Messaggiodi LordYanvas » 23/07/2013, 11:05

Al di là dell'esterofilia strisciante (che nell'ambito fantasy/sci-fi ha colpito sin dagli esordi dell'Urania, quando un editor storico affermò che "i marziani non sbarcano a Lucca" per giustificare la scelta di pubblicare estero), a mio avviso presente in ogni ambito della nostra società, ci sono vari fattori in gioco:
a) Il mercato anglosassone traduce meno perché i costi delle traduzioni da X all'inglese sono molto più alti di quelli, per esempio, dall'inglese all'italiano. Gente del settore mi ha spiegato che il compenso medio di un traduttore italiano per un intero libro in UK basta sì e no per i primi capitoli. Del resto è naturale, visto che tutto il mondo conosce l'inglese per necessità, mentre loro ne hanno assai meno di conoscere bene altre lingue. Non solo i nostri libri vengono tradotti meno, ma spesso non arrivano nemmeno alle CE estere perché o qualcuno qui si sobbarca i costi di traduzione, oppure dall'altra parte ci dev'essere un'agente o uno scout in grado di leggere in italiano. Non è così scontato;
b) quello di madrelingua inglese è un mercato enorme. Un moderato successo nei soli Stati Uniti significa una quantità di copie che da noi tirano solo i best seller, il che permette alle CE di assumersi rischi maggiori e soprattutto di investire di più nel marketing (che in Italia è inesistente se non per i libri che già vendono da soli, perché così gli addetti al settore possono vantare risultati. Invece di lanciare, il marketing italiano insegue). Se poi il libro va, possono piazzarlo subito in UK, Irlanda, Canada, Oceania e un'infinità di altri posti senza traduzioni di mezzo, quindi con bassi costi per i licenziatari. L'e-book infine ha ampliato ancora di più il mercato potenziale dell'edizione inglese, ampliandolo all'intero pianeta. C'è una bella differenza rispetto a un paese con sì e no 60 milioni di persone, di cui la stragrande maggioranza legge un libro all'anno quando va bene. Già la Francia, per esempio, ha un mercato più florido del nostro perché lì si legge (e sappiamo tutti quanto siano nazionalisti);
c) le nostre CE acquistano le licenze dei libri che ottengono un riscontro, non di tutte le uscite in maniera indiscriminata e quindi c'è un filtro ulteriore prima che il libro arrivi sugli scaffali. Oltre alle comuni selezioni pre-uscita, l'opera è già stata sottoposta al vaglio di un mercato e trovata meritevole, mentre i flop semplicemente non arrivano. Ciò fa sì che la qualità media dei libri tradotti sia inevitabilmente più alta (poi la fregatura capita sempre, soprattutto quando ci sono di mezzo le mode e si butta in stampa di tutto e di più per cavalcarle senza svenarsi acquistando licenze costose). Quindi non tutti gli autori americani sono più bravi, semplicemente noi non abbiamo occasione di leggere le ciofeche.

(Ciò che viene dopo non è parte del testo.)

(** The storing loop writes the source from [pos] on and nothing else. *)
Lemma ring_store_spec src : forall b pos size, 0 < size -> zlen b = size -> 0 <= pos < size -> zlen src <= size ->
  let '(b', pos') := ring_store b pos size src in
  zlen b' = size /\ pos' = (pos + zlen src) mod size /\
  forall j, 0 <= j < size ->
    at_ b' ((pos + j) mod size) = if j <? zlen src then at_ src j else at_ b ((pos + j) mod size).
Proof.
  induction src as [|c src IH]; intros b pos size Hs Hb Hp Hl; simpl.
  - rewrite zlen_nil, Z.add_0_r, Z.mod_small by lia. split; [done|]. split; [done|].
    intros j Hj. by destruct (Z.ltb_spec j 0); [lia|].
  - rewrite zlen_cons in *. set (b1 := <[Z.to_nat pos:=c]> b).
    assert (Hb1 : zlen b1 = size) by (unfold b1, zlen in *; rewrite length_insert; lia).
    specialize (IH b1 ((pos + 1) mod size) size Hs Hb1 (wrap_range _ _ Hs) ltac:(lia)).
    destruct (ring_store b1 _ size src) as [b' pos']. destruct IH as (Hl' & Hp' & Hat).
    split; [done|]. rewrite wrap_step in Hp' by done. split; [done|].
    assert (Hat' : forall j, 1 <= j <= size ->
      at_ b' ((pos + j) mod size) = if j - 1 <? zlen src then at_ src (j - 1) else at_ b1 ((pos + j) mod size)).
    { intros j Hj. specialize (Hat (j - 1) ltac:(lia)).
      rewrite wrap_step, Zplus_minus in Hat by done. done. }
    pose proof (zlen_nonneg src).
    intros j Hj. destruct (decide (j = 0)) as [->|Hj0].
    + rewrite Z.add_0_r, Z.mod_small by lia. destruct (Z.ltb_spec 0 (1 + zlen src)); [|lia].
      specialize (Hat' size ltac:(lia)).
      replace ((pos + size) mod size) with pos in Hat'
        by (rewrite <-(Z.mul_1_l size) at 1; rewrite Z.mod_add, Z.mod_small; lia).
      rewrite Hat'. destruct (Z.ltb_spec (size - 1) (zlen src)); [lia|].
      unfold b1. rewrite at_insert by lia. by rewrite Z.eqb_refl.
    + rewrite Hat', at_cons_succ by lia.
      destruct (Z.ltb_spec (j - 1) (zlen src)), (Z.ltb_spec j (1 + zlen src)); try lia.
      unfold b1. rewrite at_insert by (pose proof (wrap_range (pos + j) size); lia).
      destruct (Z.eqb_spec ((pos + j) mod size) pos) as [He|]; [|done].
      rewrite <-(Z.mod_small pos size) in He at 2 by lia. rewrite <-(Z.add_0_r pos) in He at 2.
      apply wrap_inj in He; lia.
Qed.

Lemma length_source_bytes data n : length (source_bytes data n) = Z.to_nat n.
Proof. unfold source_bytes. by rewrite length_map, length_seq. Qed.

Lemma at_source_bytes data n k : 0 <= k < n -> at_ (source_bytes data n) k = at_ data k.
Proof.
  intros. unfold source_bytes, at_ at 1. rewrite list_lookup_fmap, lookup_seq_lt by lia. simpl.
  by rewrite Z2Nat.id by lia.
Qed.

Lemma source_bytes_exact data : source_bytes data (zlen data) = data.
Proof.
  unfold source_bytes, zlen. rewrite Nat2Z.id. apply list_eq. intros i.
  rewrite list_lookup_fmap. destruct (decide (i < length data)%nat).
  - rewrite lookup_seq_lt by done. simpl. unfold at_. rewrite Nat2Z.id.
    by destruct (lookup_lt_is_Some_2 data i ltac:(done)) as [x ->].
  - rewrite (lookup_ge_None_2 data) by lia. by rewrite lookup_ge_None_2 by (rewrite length_seq; lia).
Qed.

(** Elementwise reading of a [map] over [seq]. *)
Lemma map_seq_ext {A} (f g : nat -> A) n : (forall k, (k < n)%nat -> f k = g k) -> map f (seq 0 n) = map g (seq 0 n).
Proof. intros H. apply map_ext_in. intros k Hk%in_seq. apply H. lia. Qed.

Lemma map_seq_app {A} (f : nat -> A) n m : map f (seq 0 (n + m)) = map f (seq 0 n) ++ map (fun k => f (n + k)%nat) (seq 0 m).
Proof.
  rewrite seq_app, map_app. f_equal. simpl.
  rewrite <-(Nat.add_0_r n) at 1. rewrite <-fmap_add_seq. unfold fmap. rewrite map_map. done.
Qed.

Lemma ring_write_spec r b data len : ring_ok r b -> 0 <= len ->
  let w := Z.min len (rsize r - count r) in
  exists r' b', ring_write data len r = (w, r') /\ ring_ok r' b' /\ rsize r' = rsize r /\
    contents r' = contents r ++ source_bytes data w.
Proof.
  intros Hok Hlen w. pose proof Hok as [Hb Hl Hs Hc Hr Hw]. unfold ring_write. rewrite Hb.
  destruct (Z.eqb_spec len 0).
  { exists r, b. replace w with 0 by lia. unfold source_bytes. simpl. by rewrite app_nil_r. } rewrite (u32_small (rsize r - count r)) by lia.
  assert (Hw' : (if len <? rsize r - count r then len else rsize r - count r) = w)
    by (unfold w; destruct (Z.ltb_spec len (rsize r - count r)); lia).
  rewrite Hw'. pose proof (wrap_range (read_pos r + count r) (rsize r) ltac:(lia)).
  assert (Hz : zlen (source_bytes data w) = w) by (unfold zlen; rewrite length_source_bytes; lia).
  pose proof (ring_store_spec (source_bytes data w) b (write_pos r) (rsize r) ltac:(lia) Hl ltac:(lia) ltac:(lia)) as Hst.
  destruct (ring_store _ _ _ _) as [b' pos']. destruct Hst as (Hl' & Hp' & Hat). rewrite Hz in *.
  replace (s32 w) with w by (unfold s32; rewrite Z.mod_small; lia). rewrite u32_small by lia.
  eexists _, b'. split; [done|]. split; [|split; [done|]].
  - constructor; simpl; try done; [lia|]. rewrite Hp', Hw, Z.add_mod_idemp_l by lia. f_equal. lia.
  - unfold contents. rewrite Hb. simpl. rewrite Z2Nat.inj_add by lia. rewrite map_seq_app. f_equal.
    + apply map_seq_ext. intros k Hk. specialize (Hat (rsize r - count r + Z.of_nat k)).
      specialize (Hat ltac:(lia)). rewrite Hw, Z.add_mod_idemp_l in Hat by lia.
      replace (read_pos r + count r + (rsize r - count r + Z.of_nat k))
          with (read_pos r + Z.of_nat k + 1 * rsize r) in Hat by lia.
      rewrite Z.mod_add in Hat by lia.
      destruct (Z.ltb_spec (rsize r - count r + Z.of_nat k) w); [lia|done].
    + unfold source_bytes. apply map_seq_ext. intros k Hk. specialize (Hat (Z.of_nat k) ltac:(lia)).
      rewrite Hw, Z.add_mod_idemp_l in Hat by lia.
      replace (read_pos r + count r + Z.of_nat k) with (read_pos r + Z.of_nat (Z.to_nat (count r) + k)) in Hat by lia.
      rewrite Hat. destruct (Z.ltb_spec (Z.of_nat k) w); [|lia]. apply at_source_bytes. lia.
Qed.

Lemma ring_fetch_spec n : forall b pos size, 0 < size -> 0 <= pos < size ->
  ring_fetch n b pos size =
    (map (fun k => at_ b ((pos + Z.of_nat k) mod size)) (seq 0 n), (pos + Z.of_nat n) mod size).
Proof.
  induction n as [|n IH]; intros b pos size Hs Hp; simpl ring_fetch.
  - simpl. by rewrite Z.add_0_r, Z.mod_small by lia.
  - rewrite IH by (auto; by apply wrap_range). rewrite wrap_step by done. f_equal; [|f_equal; lia].
    rewrite <-cons_seq, <-seq_shift. simpl. rewrite map_map, Z.add_0_r, (Z.mod_small pos) by lia. f_equal.
    apply map_seq_ext. intros k Hk. rewrite wrap_step by done. do 2 f_equal. lia.
Qed.

Lemma ring_read_spec r b len : ring_ok r b -> 0 <= len ->
  let k := Z.min len (count r) in
  exists r', ring_read len r = (k, take (Z.to_nat k) (contents r), r') /\ ring_ok r' b /\ rsize r' = rsize r /\
    contents r' = drop (Z.to_nat k) (contents r).
Proof.
  intros Hok Hlen k. pose proof Hok as [Hb Hl Hs Hc Hr Hw]. unfold ring_read. rewrite Hb.
  destruct (Z.eqb_spec (count r) 0) as [E|E].
  { exists r. replace k with 0 by lia. simpl. rewrite drop_0. done. }
  assert (Hk : (if len <? count r then len else count r) = k)
    by (unfold k; destruct (Z.ltb_spec len (count r)); lia).
  rewrite Hk, ring_fetch_spec by lia.
  replace (s32 k) with k by (unfold s32; rewrite Z.mod_small; lia). rewrite u32_small by lia.
  assert (Hsplit : contents r =
    map (fun j => at_ b ((read_pos r + Z.of_nat j) mod rsize r)) (seq 0 (Z.to_nat k)) ++
    map (fun j => at_ b ((read_pos r + Z.of_nat (Z.to_nat k + j)) mod rsize r)) (seq 0 (Z.to_nat (count r - k)))).
  { unfold contents. rewrite Hb.
    replace (Z.to_nat (count r)) with (Z.to_nat k + Z.to_nat (count r - k))%nat by lia. by rewrite map_seq_app. }
  eexists. split; [|split; [|split]].
  - rewrite Hsplit, take_app_length'; [done|]. by rewrite length_map, length_seq.
  - constructor; simpl; try done; [lia|apply wrap_range; lia|].
    rewrite Hw, Z.add_mod_idemp_l by lia. f_equal. lia.
  - done.
  - rewrite Hsplit, drop_app_length' by (by rewrite length_map, length_seq). unfold contents. simpl.
    apply map_seq_ext. intros j Hj. rewrite Z.add_mod_idemp_l by lia. do 2 f_equal. lia.
Qed.

(** ** The socket table *)

Section Sockets.
Context `{K : Os}.

Lemma sock_set_same i f (n : net) : (i < length (sockets n))%nat -> sock (set_sock i f n) i = f (sock n i).
Proof.
  intros Hi. unfold sock, set_sock. simpl. rewrite alter_insert_total by done. by apply insert_lookup_total_eq.
Qed.

Lemma sock_set_other i j f (n : net) : i <> j -> sock (set_sock i f n) j = sock n j.
Proof.
  intros Hij. unfold sock, set_sock. simpl. rewrite !list_lookup_total_alt. by rewrite list_lookup_alter_ne.
Qed.

Lemma length_set_sock i f (n : net) : length (sockets (set_sock i f n)) = length (sockets n).
Proof. unfold set_sock. simpl. apply length_alter. Qed.

Lemma alter_twice {A} (f g : A -> A) i (l : list A) : alter f i (alter g i l) = alter (fun x => f (g x)) i l.
Proof.
  apply list_eq. intros j. destruct (decide (j = i)) as [->|Hn].
  - rewrite !list_lookup_alter_eq. by destruct (l !! i).
  - by rewrite !list_lookup_alter_ne by done.
Qed.

Lemma set_sock_twice i f g (n : net) : set_sock i f (set_sock i g n) = set_sock i (fun s => f (g s)) n.
Proof. unfold set_sock. simpl. unfold over_field. simpl. by rewrite alter_twice. Qed.

Lemma rx_write_spec i b data len (n : net) : (i < length (sockets n))%nat -> ring_ok (rx (sock n i)) b -> 0 <= len ->
  let r := rx (sock n i) in
  let w := Z.min len (rsize r - count r) in
  exists r' b', net_rx_buffer_write i data len n = (w, set_sock i (fun s => s <| rx := r' |>) n) /\
    ring_ok r' b' /\ rsize r' = rsize r /\ contents r' = contents r ++ source_bytes data w.
Proof.
  intros Hi Hok Hlen r w. destruct (ring_write_spec r b data len Hok Hlen) as (r' & b' & Hw & Hok' & Hsz & Hc).
  exists r', b'. unfold net_rx_buffer_write. fold r. by rewrite Hw.
Qed.

Lemma rx_read_spec i b len (n : net) : (i < length (sockets n))%nat -> ring_ok (rx (sock n i)) b -> 0 <= len ->
  let r := rx (sock n i) in
  let k := Z.min len (count r) in
  exists r', net_rx_buffer_read i len n =
      (k, take (Z.to_nat k) (contents r), set_sock i (fun s => s <| rx := r' |>) n) /\
    ring_ok r' b /\ rsize r' = rsize r /\ contents r' = drop (Z.to_nat k) (contents r).
Proof.
  intros Hi Hok Hlen r k. destruct (ring_read_spec r b len Hok Hlen) as (r' & Hr & Hok' & Hsz & Hc).
  exists r'. unfold net_rx_buffer_read. fold r. by rewrite Hr.
Qed.

Lemma length_contents r b : ring_ok r b -> zlen (contents r) = count r.
Proof. intros [Hb _ _ Hc _ _]. unfold contents, zlen. rewrite Hb, length_map, length_seq. lia. Qed.

(** ** A buffer against a bounded queue *)

Inductive buf_op :=
| BWrite (data : list Z)
| BRead (len : Z).

(** The calls on the receive buffer of socket [i], with their results. *)
Fixpoint run_buffer (i : nat) (ops : list buf_op) (n : net) : list (Z * list Z) * net :=
  match ops with
  | [] => ([], n)
  | BWrite data :: ops =>
      let '(r, n) := net_rx_buffer_write i data (zlen data) n in
      let '(rs, n) := run_buffer i ops n in ((r, []) :: rs, n)
  | BRead len :: ops =>
      let '(r, out, n) := net_rx_buffer_read i len n in
      let '(rs, n) := run_buffer i ops n in ((r, out) :: rs, n)
  end.

(** The same calls on a queue of at most [cap] bytes. *)
Fixpoint run_queue (cap : Z) (ops : list buf_op) (q : list Z) : list (Z * list Z) * list Z :=
  match ops with
  | [] => ([], q)
  | BWrite data :: ops =>
      let w := Z.min (zlen data) (cap - zlen q) in
      let '(rs, q) := run_queue cap ops (q ++ take (Z.to_nat w) data) in ((w, []) :: rs, q)
  | BRead len :: ops =>
      let k := Z.min len (zlen q) in
      let '(rs, q') := run_queue cap ops (drop (Z.to_nat k) q) in ((k, take (Z.to_nat k) q) :: rs, q')
  end.

Definition op_ok (o : buf_op) : Prop := match o with BRead len => 0 <= len | BWrite _ => True end.

Lemma source_bytes_prefix data w : 0 <= w <= zlen data -> source_bytes data w = take (Z.to_nat w) data.
Proof.
  intros Hw. rewrite <-(source_bytes_exact data) at 2. unfold source_bytes.
  replace (Z.to_nat (zlen data)) with (Z.to_nat w + Z.to_nat (zlen data - w))%nat by lia.
  rewrite map_seq_app, take_app_length'; [done|]. by rewrite length_map, length_seq.
Qed.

Poi ci sarebbe un altro fattore che però cito a parte, perché è solo una mia opinione: la fortissima influenza dei mass-media anglosassoni in termini televisivi e cinematografici ci sta abituando a tempi, dialoghi e immaginari di quella cultura, il che significa che i nostri lettori saranno sempre più propensi a riconoscersi e familiarizzare con il relativo stile letterario. Se ci fate caso, per esempio, libri e serie tv tedesche hanno un loro stile più lento, verboso e pedante rispetto a quelli americani. Idem quelli italiani, che tendono a buttare tutto sul piano emotivo. Quelli francesi invece sono riconoscibili per la cura stilistica, la raffinatezza... insomma il retaggio culturale si percepisce. Più l’influenza anglosassone prenderà piede e plasmerà i nostri gusti, più facilmente ci riconosceremo nelle loro opere piuttosto che nelle nostre. Non so se capiti anche a voi, ma a forza di leggere inglese tradotto, ormai qualche volta sembra quasi strana la scrittura “nativa” italiana con le sue strutture sintattiche e lessicali diverse dal solito.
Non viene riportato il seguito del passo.